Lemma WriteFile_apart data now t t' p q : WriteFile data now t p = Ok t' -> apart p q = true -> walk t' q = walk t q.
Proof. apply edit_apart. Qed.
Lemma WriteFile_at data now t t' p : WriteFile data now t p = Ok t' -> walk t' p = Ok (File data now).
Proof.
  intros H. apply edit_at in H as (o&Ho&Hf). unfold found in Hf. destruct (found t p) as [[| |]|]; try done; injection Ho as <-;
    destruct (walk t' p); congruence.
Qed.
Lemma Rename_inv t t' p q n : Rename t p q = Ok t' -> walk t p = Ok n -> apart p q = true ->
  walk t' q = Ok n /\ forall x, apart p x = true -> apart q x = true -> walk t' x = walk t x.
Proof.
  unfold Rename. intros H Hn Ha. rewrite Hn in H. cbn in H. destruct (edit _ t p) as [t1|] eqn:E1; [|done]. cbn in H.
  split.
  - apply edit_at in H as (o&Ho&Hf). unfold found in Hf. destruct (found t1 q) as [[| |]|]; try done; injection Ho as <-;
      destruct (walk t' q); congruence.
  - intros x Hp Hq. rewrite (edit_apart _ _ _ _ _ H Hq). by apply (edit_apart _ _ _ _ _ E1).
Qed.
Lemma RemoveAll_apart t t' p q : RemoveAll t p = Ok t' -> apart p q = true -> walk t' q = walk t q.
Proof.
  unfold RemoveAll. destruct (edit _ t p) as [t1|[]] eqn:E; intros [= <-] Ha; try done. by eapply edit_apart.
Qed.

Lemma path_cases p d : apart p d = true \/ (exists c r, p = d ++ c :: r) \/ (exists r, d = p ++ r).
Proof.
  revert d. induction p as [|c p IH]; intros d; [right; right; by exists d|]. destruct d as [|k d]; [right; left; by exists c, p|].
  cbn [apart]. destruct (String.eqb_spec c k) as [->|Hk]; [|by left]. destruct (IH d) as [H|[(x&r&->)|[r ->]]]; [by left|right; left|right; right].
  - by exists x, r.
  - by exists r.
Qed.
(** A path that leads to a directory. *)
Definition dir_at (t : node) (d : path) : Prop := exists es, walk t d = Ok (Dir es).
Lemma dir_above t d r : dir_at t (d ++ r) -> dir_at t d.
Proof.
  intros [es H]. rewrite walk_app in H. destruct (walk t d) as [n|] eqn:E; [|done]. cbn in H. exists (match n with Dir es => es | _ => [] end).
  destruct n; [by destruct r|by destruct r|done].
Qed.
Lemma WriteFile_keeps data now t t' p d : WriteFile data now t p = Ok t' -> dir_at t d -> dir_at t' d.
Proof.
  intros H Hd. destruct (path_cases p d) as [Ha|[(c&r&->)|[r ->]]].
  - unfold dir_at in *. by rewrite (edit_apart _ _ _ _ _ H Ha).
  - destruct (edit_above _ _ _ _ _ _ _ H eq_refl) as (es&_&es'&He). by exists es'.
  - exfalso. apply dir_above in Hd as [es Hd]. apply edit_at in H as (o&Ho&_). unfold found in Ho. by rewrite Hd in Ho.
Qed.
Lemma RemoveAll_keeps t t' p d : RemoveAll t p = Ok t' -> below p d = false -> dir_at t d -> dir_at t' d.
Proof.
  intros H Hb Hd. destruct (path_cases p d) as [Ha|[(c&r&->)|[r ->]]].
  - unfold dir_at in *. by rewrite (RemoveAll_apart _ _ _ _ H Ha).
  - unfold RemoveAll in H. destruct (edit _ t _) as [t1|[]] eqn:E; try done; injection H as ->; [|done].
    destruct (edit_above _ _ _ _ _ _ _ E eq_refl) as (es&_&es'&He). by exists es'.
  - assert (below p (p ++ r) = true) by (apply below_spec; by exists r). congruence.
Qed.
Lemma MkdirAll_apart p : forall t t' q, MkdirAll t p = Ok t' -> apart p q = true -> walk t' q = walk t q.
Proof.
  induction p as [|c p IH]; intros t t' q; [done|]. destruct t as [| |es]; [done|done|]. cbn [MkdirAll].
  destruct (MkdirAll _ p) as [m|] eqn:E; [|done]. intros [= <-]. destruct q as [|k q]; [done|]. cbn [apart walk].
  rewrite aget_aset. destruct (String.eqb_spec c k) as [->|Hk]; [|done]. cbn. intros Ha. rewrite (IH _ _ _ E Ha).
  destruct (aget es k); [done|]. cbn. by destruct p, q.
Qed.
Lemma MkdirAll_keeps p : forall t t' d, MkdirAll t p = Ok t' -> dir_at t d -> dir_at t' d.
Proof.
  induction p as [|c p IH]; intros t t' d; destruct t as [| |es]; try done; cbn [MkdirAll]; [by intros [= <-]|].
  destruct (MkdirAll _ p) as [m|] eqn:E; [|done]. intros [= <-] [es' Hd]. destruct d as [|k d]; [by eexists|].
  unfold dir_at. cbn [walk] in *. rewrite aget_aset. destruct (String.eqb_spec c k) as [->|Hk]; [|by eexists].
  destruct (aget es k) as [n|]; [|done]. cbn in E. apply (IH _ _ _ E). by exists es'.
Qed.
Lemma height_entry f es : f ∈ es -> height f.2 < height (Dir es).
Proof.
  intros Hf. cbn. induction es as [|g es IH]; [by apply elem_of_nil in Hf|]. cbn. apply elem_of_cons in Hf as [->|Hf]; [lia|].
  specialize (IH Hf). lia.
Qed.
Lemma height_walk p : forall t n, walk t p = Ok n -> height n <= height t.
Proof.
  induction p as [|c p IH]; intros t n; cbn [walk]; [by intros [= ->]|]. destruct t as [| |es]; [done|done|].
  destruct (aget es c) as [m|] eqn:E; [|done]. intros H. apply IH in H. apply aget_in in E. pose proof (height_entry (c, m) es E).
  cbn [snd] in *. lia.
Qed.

## YOUR GOAL
Copy the data once more. Leave nothing out.

## ANSWER TO THE EXERCISE
Lemma WriteFile_apart data now t t' p q : WriteFile data now t p = Ok t' -> apart p q = true -> walk t' q = walk t q.
Proof. apply edit_apart. Qed.
Lemma WriteFile_at data now t t' p : WriteFile data now t p = Ok t' -> walk t' p = Ok (File data now).
Proof.
  intros H. apply edit_at in H as (o&Ho&Hf). unfold found in Hf. destruct (found t p) as [[| |]|]; try done; injection Ho as <-;
    destruct (walk t' p); congruence.
Qed.
Lemma Rename_inv t t' p q n : Rename t p q = Ok t' -> walk t p = Ok n -> apart p q = true ->
  walk t' q = Ok n /\ forall x, apart p x = true -> apart q x = true -> walk t' x = walk t x.
Proof.
  unfold Rename. intros H Hn Ha. rewrite Hn in H. cbn in H. destruct (edit _ t p) as [t1|] eqn:E1; [|done]. cbn in H.
  split.
  - apply edit_at in H as (o&Ho&Hf). unfold found in Hf. destruct (found t1 q) as [[| |]|]; try done; injection Ho as <-;
      destruct (walk t' q); congruence.
  - intros x Hp Hq. rewrite (edit_apart _ _ _ _ _ H Hq). by apply (edit_apart _ _ _ _ _ E1).
Qed.
Lemma RemoveAll_apart t t' p q : RemoveAll t p = Ok t' -> apart p q = true -> walk t' q = walk t q.
Proof.
  unfold RemoveAll. destruct (edit _ t p) as [t1|[]] eqn:E; intros [= <-] Ha; try done. by eapply edit_apart.
Qed.

Lemma path_cases p d : apart p d = true \/ (exists c r, p = d ++ c :: r) \/ (exists r, d = p ++ r).
Proof.
  revert d. induction p as [|c p IH]; intros d; [right; right; by exists d|]. destruct d as [|k d]; [right; left; by exists c, p|].
  cbn [apart]. destruct (String.eqb_spec c k) as [->|Hk]; [|by left]. destruct (IH d) as [H|[(x&r&->)|[r ->]]]; [by left|right; left|right; right].
  - by exists x, r.
  - by exists r.
Qed.
(** A path that leads to a directory. *)
Definition dir_at (t : node) (d : path) : Prop := exists es, walk t d = Ok (Dir es).
Lemma dir_above t d r : dir_at t (d ++ r) -> dir_at t d.
Proof.
  intros [es H]. rewrite walk_app in H. destruct (walk t d) as [n|] eqn:E; [|done]. cbn in H. exists (match n with Dir es => es | _ => [] end).
  destruct n; [by destruct r|by destruct r|done].
Qed.
Lemma WriteFile_keeps data now t t' p d : WriteFile data now t p = Ok t' -> dir_at t d -> dir_at t' d.
Proof.
  intros H Hd. destruct (path_cases p d) as [Ha|[(c&r&->)|[r ->]]].
  - unfold dir_at in *. by rewrite (edit_apart _ _ _ _ _ H Ha).
  - destruct (edit_above _ _ _ _ _ _ _ H eq_refl) as (es&_&es'&He). by exists es'.
  - exfalso. apply dir_above in Hd as [es Hd]. apply edit_at in H as (o&Ho&_). unfold found in Ho. by rewrite Hd in Ho.
Qed.
Lemma RemoveAll_keeps t t' p d : RemoveAll t p = Ok t' -> below p d = false -> dir_at t d -> dir_at t' d.
Proof.
  intros H Hb Hd. destruct (path_cases p d) as [Ha|[(c&r&->)|[r ->]]].
  - unfold dir_at in *. by rewrite (RemoveAll_apart _ _ _ _ H Ha).
  - unfold RemoveAll in H. destruct (edit _ t _) as [t1|[]] eqn:E; try done; injection H as ->; [|done].
    destruct (edit_above _ _ _ _ _ _ _ E eq_refl) as (es&_&es'&He). by exists es'.
  - assert (below p (p ++ r) = true) by (apply below_spec; by exists r). congruence.
Qed.
Lemma MkdirAll_apart p : forall t t' q, MkdirAll t p = Ok t' -> apart p q = true -> walk t' q = walk t q.
Proof.
  induction p as [|c p IH]; intros t t' q; [done|]. destruct t as [| |es]; [done|done|]. cbn [MkdirAll].
  destruct (MkdirAll _ p) as [m|] eqn:E; [|done]. intros [= <-]. destruct q as [|k q]; [done|]. cbn [apart walk].
  rewrite aget_aset. destruct (String.eqb_spec c k) as [->|Hk]; [|done]. cbn. intros Ha. rewrite (IH _ _ _ E Ha).
  destruct (aget es k); [done|]. cbn. by destruct p, q.
Qed.
Lemma MkdirAll_keeps p : forall t t' d, MkdirAll t p = Ok t' -> dir_at t d -> dir_at t' d.
Proof.
  induction p as [|c p IH]; intros t t' d; destruct t as [| |es]; try done; cbn [MkdirAll]; [by intros [= <-]|].
  destruct (MkdirAll _ p) as [m|] eqn:E; [|done]. intros [= <-] [es' Hd]. destruct d as [|k d]; [by eexists|].
  unfold dir_at. cbn [walk] in *. rewrite aget_aset. destruct (String.eqb_spec c k) as [->|Hk]; [|by eexists].
  destruct (aget es k) as [n|]; [|done]. cbn in E. apply (IH _ _ _ E). by exists es'.
Qed.
Lemma height_entry f es : f ∈ es -> height f.2 < height (Dir es).
Proof.
  intros Hf. cbn. induction es as [|g es IH]; [by apply elem_of_nil in Hf|]. cbn. apply elem_of_cons in Hf as [->|Hf]; [lia|].
  specialize (IH Hf). lia.
Qed.
Lemma height_walk p : forall t n, walk t p = Ok n -> height n <= height t.
Proof.
  induction p as [|c p IH]; intros t n; cbn [walk]; [by intros [= ->]|]. destruct t as [| |es]; [done|done|].
  destruct (aget es c) as [m|] eqn:E; [|done]. intros H. apply IH in H. apply aget_in in E. pose proof (height_entry (c, m) es E).
  cbn [snd] in *. lia.
Qed.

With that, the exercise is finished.